Move voting to the weekend(for people who can't get away from work).

Make it last a full weekend from Friday at noon until Monday at noon(for people who can't get away from work).

Move voting to the spring(for people who have bad weather in early November).

Make it so anyone can vote at any voting station rather than requiring that people go to only the one(for convenience).

Make it so all schools and all government offices are voting stations(for convenience).

et cetera, et cetera, et cetera...

Re:lots of things (4, Interesting)

theedgeofoblivious (2474916) | more than 2 years ago | (#38936779)

Oh, and institute approval voting.

Approval voting is simple. You mark the candidates you'd be okay with(not just the one you like the most), and the person with the most votes wins.

Make it so people can just circle the candidates they'd be okay with. This would cut down on extremist candidates and would improve the chances of candidates with wide appeal, would make voting easy to understand, and would make it easier to determine people's intended choices. It would remove people's incentive to vote for the "electable" candidate, and would encourage them to vote for candidates they really like.

The winning candidate would be the candidate who really had the most support among the voting population, not just the candidate who people thought most other people would vote for.

Or others. (1)

khasim (1285) | more than 2 years ago | (#38936835)

Each state can have a different voting methodology.
Don't limit yourself to approval voting.

Wikipedia has a whole list of different voting methodologies and how they'd affect the outcome of elections.

http://en.wikipedia.org/wiki/Voting_system [wikipedia.org]

Re:Or others. (0)

icebike (68054) | more than 2 years ago | (#38936981)

Having looked at that dog's breakfast, it seems the way we do it now is just fine.
There are no clear winners in that hodgepodge of methods, and the stated rationale for many of them seems often seeded with manipulative social goals.

Re:lots of things (1)

Darkness404 (1287218) | more than 2 years ago | (#38937553)
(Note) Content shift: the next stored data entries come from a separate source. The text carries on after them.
Lemma inv_end m s tx :
  tl_inv {| now := timestamp (block m); contract := s; inflight := Some tx |} ->
  tl_inv {| now := timestamp (block m); contract := execute_end m s tx; inflight := None |}.
Proof.
  intros [I1 I2 I3 I4 I5 I6 I7 I8]. cbn in *.
  assert (events s ⊆ ExecuteTransaction (timestamp (block m)) tx :: events s) as Hinc
    by (intros ??; by right).
  constructor; cbn; [done|done| |done| | |by apply I8|done].
  - intros h Hh. destruct (I3 h Hh) as (t0 & tx' & ? & ?). exists t0, tx'. split; [by right|done].
  - intros t' tx' [[= -> ->]|Hin]%elem_of_cons; (eapply matured_mono; [done|]); auto.
  - intros h. specialize (I6 h). cbn in *. destruct (decide (txHash tx = h)).
    + rewrite bool_decide_eq_true_2 by done. lia.
    + rewrite bool_decide_eq_false_2 by done. lia.
Qed.
Lemma tl_step_inv st st' : tl_inv st -> tl_step st st' -> tl_inv st'.
Proof.
  intros I Hstep. destruct Hstep.
  - destruct I as [I1 I2 I3 I4 I5 I6 I7 I8]. by constructor.
  - by eapply inv_setDelay.
  - by eapply inv_acceptAdmin.
  - by eapply inv_setPendingAdmin.
  - by eapply inv_queue.
  - by eapply inv_cancel.
  - by eapply inv_begin.
  - by eapply inv_end.
Qed.

Lemma tl_reachable_inv st : tl_reachable st -> tl_inv st.
Proof.
  induction 1 as [a d s t Ht Hs|st st' _ IH Hstep]; [|by eapply tl_step_inv].
  unfold new_Timelock in Hs. inv_result. to_props. subst.
  constructor; cbn; try done; try (by intros; set_solver).
  apply guard_new_ok.
Qed.
(* ===== verification/Shield.v ===== *)
(** * Shield.sol

    The contract that owns FairLaunch between FairLaunch and the timelock: its storage, its
    constructor and the bookkeeping of what it mints.  Its functions forward to FairLaunch by
    an external call, so they are in Chain.v. *)

From S2P Require Import Prelude Buffers MerkleTree BalanceTree Evm.

Record Shield := {
  sh_owner : address;
  fairLaunchV1 : address;
  mintLimit : Z;
  mintCount : Z
}.

(** The constructor hands the contract to [_owner] at once. *)
Definition new_Shield (m : Msg) (_owner _fairLaunchV1 : address) : result Shield :=
  o ← transferOwnership (sender m) m _owner;
  Ok {| sh_owner := o; fairLaunchV1 := _fairLaunchV1; mintLimit := 8000000 * 10 ^ 18;
        mintCount := 250000 * 10 ^ 18 |}.

Definition with_sh_owner (s : Shield) (o : address) : Shield :=
  {| sh_owner := o; fairLaunchV1 := fairLaunchV1 s; mintLimit := mintLimit s;
     mintCount := mintCount s |}.

Definition with_mintCount (s : Shield) (n : Z) : Shield :=
  {| sh_owner := sh_owner s; fairLaunchV1 := fairLaunchV1 s; mintLimit := mintLimit s;
     mintCount := n |}.

(** The check of [mintWarchest], before the call. *)
Definition mint_allowed (s : Shield) (_amount : Z) : result unit :=
  n ← sm_add (mintCount s) _amount;
  require (n <=? mintLimit s)%Z "Shield::mintWarchest: mint exceeded mintLimit".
We already have approval voting, its called the Republiocrats because neither side has a really distinguishable political platform. Where is the anti-war party? Where is the anti-taxation party? Etc. Obama is, like it or not, basically a moderate and not much different than Bush who was also a moderate.

Re:lots of things (1)

rmstar (114746) | more than 2 years ago | (#38937019)

Move voting to the weekend(for people who can't get away from work).

Indeed. This is very important. And this one does not even require thinking.

Re:lots of things (1)

jc42 (318812) | more than 2 years ago | (#38937309)

Move voting to the weekend(for people who can't get away from work).

Indeed. This is very important. And this one does not even require thinking.

A number of historians have claimed that the American custom of voting on Tuesdays was created explicitly so that employers could prevent their employees from voting. Simply have an "emergency" at work that requires all employees stay on duty until the problem is fixed, and you've eliminated most of the wrong kind of votes from the people you employ.

I have wondered what the actual historical evidence for this is. It's easy enough to find claims of such things, but it's not quite as easy for a "layman" to spend the time it would take (without taking time off from work ;-) to find the actual historical documents explaining why something as bizarre as Tuesday elections was implemented.

In any case, we might note that in many countries, elections days are national work-free holidays. Passing a law like this would undo the effects of the US's custom of voting on work days. It'd probably also result in elections being moved to the weekend, since there would no longer be a reason to hold elections during work days.

Re:lots of things (2)

icebike (68054) | more than 2 years ago | (#38937453)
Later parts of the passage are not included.